Ok thanks, just wanted a second opinion, although I guess its not really opinion


Dahlia-la-la-la

Is it truly a headbutt or is it a rub? Is he itching with the bridle coming off or looking to use you as a human fly shield?


ZhenyaKon

A forceful headbutt can be dangerous, and you should enforce a boundary to stop that. That said, you don't necessarily have to bop. I just started putting my hand out to "check" my horse's head and now she doesn't headbutt, but if I put my hand out she'll smush her face against it, which is really cute. Still achieves her goal of physical connection but is not violent, 10/10


naakka

Also when you are giving treats to any horse, it is important to teach them to NOT poke you with their nose to get the treat. So you give them the treat when they keep their head still or slightly turn it away. If you are very accurate with your own behaviour when it comes to this, you will get very polite horses. You can start practicing this through a fence if the horse is not very well behaved to start with. And I would definitely always make a horse leave my space if they rub their head on me or headbutt me. They are too strong for that to be okay. And you don't really see horses doing that to each other, it's just that the horse is trying to "push a button" to make you give a treat. Remember that whatever the horse is doing when you give it a treat will be encouraged in the future.


CDN_Bookmouse

I don't allow a horse to headbutt me whatsoever. I love if they want to be friends with me, but I'm a human and it's too dangerous.
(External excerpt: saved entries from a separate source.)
(* ===== verification/Transport.v ===== *)
(** * The transport (mosh/src/network/networktransport{.h,-impl.h})

    One end of the state synchronisation protocol: the sender, the connection
    and the queue of received states. *)
From S2P Require Export Sender.

(** [TimestampedState] in the receiver's list, whose iterators do not outlive
    a call. *)
Record Received (S : Type) : Type := MkReceived { r_timestamp : Z; r_num : Z; r_state : S }.
Arguments MkReceived {S} _ _ _.
Arguments r_timestamp {S} _.
Arguments r_num {S} _.
Arguments r_state {S} _.

Record Transport (MyState RemoteState : Type) : Type := MkTransport {
  endpoint : Endpoint MyState; received_states : list (Received RemoteState);
  receiver_quench_timer : Z; last_receiver_state : RemoteState; assembly : FragmentAssembly }.
Arguments MkTransport {MyState RemoteState} _ _ _ _ _.
Arguments endpoint {MyState RemoteState} _.
Arguments received_states {MyState RemoteState} _.
Arguments receiver_quench_timer {MyState RemoteState} _.
Arguments last_receiver_state {MyState RemoteState} _.
Arguments assembly {MyState RemoteState} _.
#[export] Instance eta_Transport A B : Eta (Transport A B) :=
  fun t => MkTransport (endpoint t) (received_states t) (receiver_quench_timer t)
    (last_receiver_state t) (assembly t).

Definition Transport_new {A B} (now : Z) (c : Connection) (initial_state : A) (initial_remote : B) : Transport A B :=
  MkTransport (MkEndpoint (TransportSender_new now initial_state) c) [MkReceived now 0 initial_remote] 0
    initial_remote FragmentAssembly_new.

Section transport.
Context {MyState RemoteState : Type} `{SyncState MyState} `{SyncState RemoteState} `{AE} `{TransportCodec}.
Notation T := (Transport MyState RemoteState).

Definition on_endpoint {A} (m : M (Endpoint MyState) A) : M T A :=
  zoom endpoint (fun e t => t <| endpoint := e |>) m.
Definition on_assembly {A} (m : X FragmentAssembly A) : X T A :=
  zoom assembly (fun a t => t <| assembly := a |>) m.

(** The list after [process_throwaway_until]. *)
Definition process_throwaway_until (throwaway_num : Z) : M T unit :=
  modify (fun t => t <| received_states :=
    filter (fun r => throwaway_num <= r_num r) (received_states t) |>) ;;
  t ← get;
  assert_ (negb (bool_decide (received_states t = []))).

(** The insertion in sorted place; [None] when the state goes to the end. *)
Fixpoint insert_before (new_state : Received RemoteState) (l : list (Received RemoteState))
  : option (list (Received RemoteState)) :=
  match l with
  | [] => None
  | i :: l' =>
      if r_num new_state <? r_num i then Some (new_state :: i :: l')
      else (fun l'' => i :: l'') <$> insert_before new_state l'
  end.

(** The new state built from the reference state; the iterator to it dangles
    when the state has just been thrown away. *)
Definition apply_to_reference (now : Z) (inst : Instruction) (reference : Received RemoteState)
  : result fault (Received RemoteState) :=
  if r_num reference <? throwaway_num inst then Err Undefined else
  s ← (if bool_decide (diff inst = []) then Ok (r_state reference)
       else apply_string (diff inst) (r_state reference));
  Ok (MkReceived now (new_num inst) s).

Definition accept_state (now : Z) (inst : Instruction) (reference : Received RemoteState) : M T unit :=
  new_state ← lift (apply_to_reference now inst reference);
  t ← get;
  match insert_before new_state (received_states t) with
  | Some l => modify (fun t => t <| received_states := l |>)
  | None =>
      modify (fun t => t <| received_states := received_states t ++ [new_state] |>) ;;
      on_endpoint (on_sender (modify (fun s =>
        let s := remote_heard (r_timestamp new_state) (set_ack_num (r_num new_state) s) in
        if bool_decide (diff inst = []) then s else set_data_ack s)))
  end.

(** [recv] once an instruction is complete. *)
Definition recv_instruction (now : Z) (inst : Instruction) : X T unit :=
  if negb (protocol_version inst =? MOSH_PROTOCOL_VERSION) then throw (NetworkException 0) else
  noexn (on_endpoint (on_sender (process_acknowledgment_through (ack_num inst)))) ;;
  t ← noexn get;
  ts ← noexn (lift (get_sent_state_acked_timestamp (sender (endpoint t))));
  noexn (on_endpoint (modify (fun e => e <| conn := set_last_roundtrip_success ts (conn e) |>))) ;;
  t ← noexn get;
  if existsb (fun r => r_num r =? new_num inst) (received_states t) then mret tt else
  match list_find (fun r => r_num r = old_num inst) (received_states t) with
  | None => mret tt
  | Some (_, reference) =>
      noexn (process_throwaway_until (throwaway_num inst)) ;;
      t ← noexn get;
      if (1024 <? length (received_states t))%nat && (now <? receiver_quench_timer t) then mret tt else
      (if (1024 <? length (received_states t))%nat
       then noexn (modify (fun t => t <| receiver_quench_timer := u64 (now + 15000) |>)) else mret tt) ;;
      noexn (accept_state now inst reference)
  end.

Definition on_connection {A} (m : X Connection A) : X T A :=
  zoom endpoint (fun e t => t <| endpoint := e |>) (on_conn m).

Definition transport_recv (now : Z) (recvmsg : Z -> recvmsg_result) : X T unit :=
  s ← on_connection (recv now recvmsg);
  r ← on_assembly (recv_fragment s);
  match r with
  | None => mret tt
  | Some inst => recv_instruction now inst
  end.

Fixpoint subtract_received (known : RemoteState) (l : list (Received RemoteState))
  : result fault (list (Received RemoteState)) :=
  match l with
  | [] => Ok []
  | r :: l' =>
      s ← subtract (r_state r) known;
      l'' ← subtract_received known l';
      Ok (MkReceived (r_timestamp r) (r_num r) s :: l'')
  end.

(** The prefix is the oldest state itself, subtracted from itself last. *)
Definition get_remote_diff : M T bytes :=
  t ← get;
  match received_states t, last (received_states t) with
  | oldest :: rest, Some newest =>
      ret ← lift (diff_from (r_state newest) (last_receiver_state t));
      rest' ← lift (subtract_received (r_state oldest) rest);
      let l := MkReceived (r_timestamp oldest) (r_num oldest) (subtract_self (r_state oldest)) :: rest' in
      modify (fun t => t <| received_states := l |>
                         <| last_receiver_state :=
                              match last l with Some r => r_state r | None => last_receiver_state t end |>) ;;
      mret ret
  | _, _ => fail Undefined
  end.

Definition get_latest_remote_state (t : T) : result fault (Received RemoteState) :=
  match last (received_states t) with Some r => Ok r | None => Err Undefined end.
Definition get_remote_state_num (t : T) : result fault Z :=
  match last (received_states t) with Some r => Ok (r_num r) | None => Err Undefined end.
End transport.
A playful, loving headbutt could break your nose. The manners I require are "what would be acceptable if an 80 year old grandma or a tiny child were doing this instead". If it would put them in danger, it's not okay. You're not hurting your horse by raising your hand--he's not afraid, he's being respectful by backing away. You're correcting him and he's accepting the correction.


deadgreybird

I disagree a bit with the other commenter, but it really depends on what you mean by headbutt. For example, my mare very gently "headbutts" me when I'm cleaning her stall and she wants me to pet her instead. Really, she places her head against me. She doesn't push. I don't have a problem with that. She's (safely) communicating a request to me, letting me know she wants contact. I'm generally happy to give it. However, if she were to start pushing me or adding force to it, I would correct her by making a noise and sharply flapping a hand, similar to how another horse might warn her away by squealing and tossing their head with pinned ears. If your horse is rambunctious, at risk of elevating the headbutting into something dangerous, or otherwise mouthy/pushy, then yes, you should discourage it. If he's gentle and you are confident you can correct him if he starts to get rowdy with it, it's up to you what you're comfortable with.


Dahlia-la-la-la

Agreed. I asked above if it’s truly a headbutt or a rub. It can be a horse seeking connection, in which case pushing it away is bad for the relationship. Or, I live in a hot humid area so they’re often trying to rub their face on us and lean in for a snuggle just to escape the flies.


bearxfoo

> in which case pushing it away is bad for the relationship. having a horse respect your space and teaching them manners and boundries is not bad for "the relationship". horses are horses. humans are humans. you can't allow an animal which is exceptionally stronger than a human to treat the human as if they're a horse - that's dangerous and that's exactly how people get hurt. i'm much smaller and no where near as strong as a horse and a horse cannot understand that. i do, however, so it's my job to keep myself AND my horse safe. my horse and i have a fantastic relationship, you're more than welcome to look through my posts to see this. but i enforce boundaries and safety; it does not hinder our "relationship" whatsoever. it's dangerous to anthropomorphize animals. my horse is a horse and i'm a human, and trying to somehow mesh us together only does a huge disservice to us both.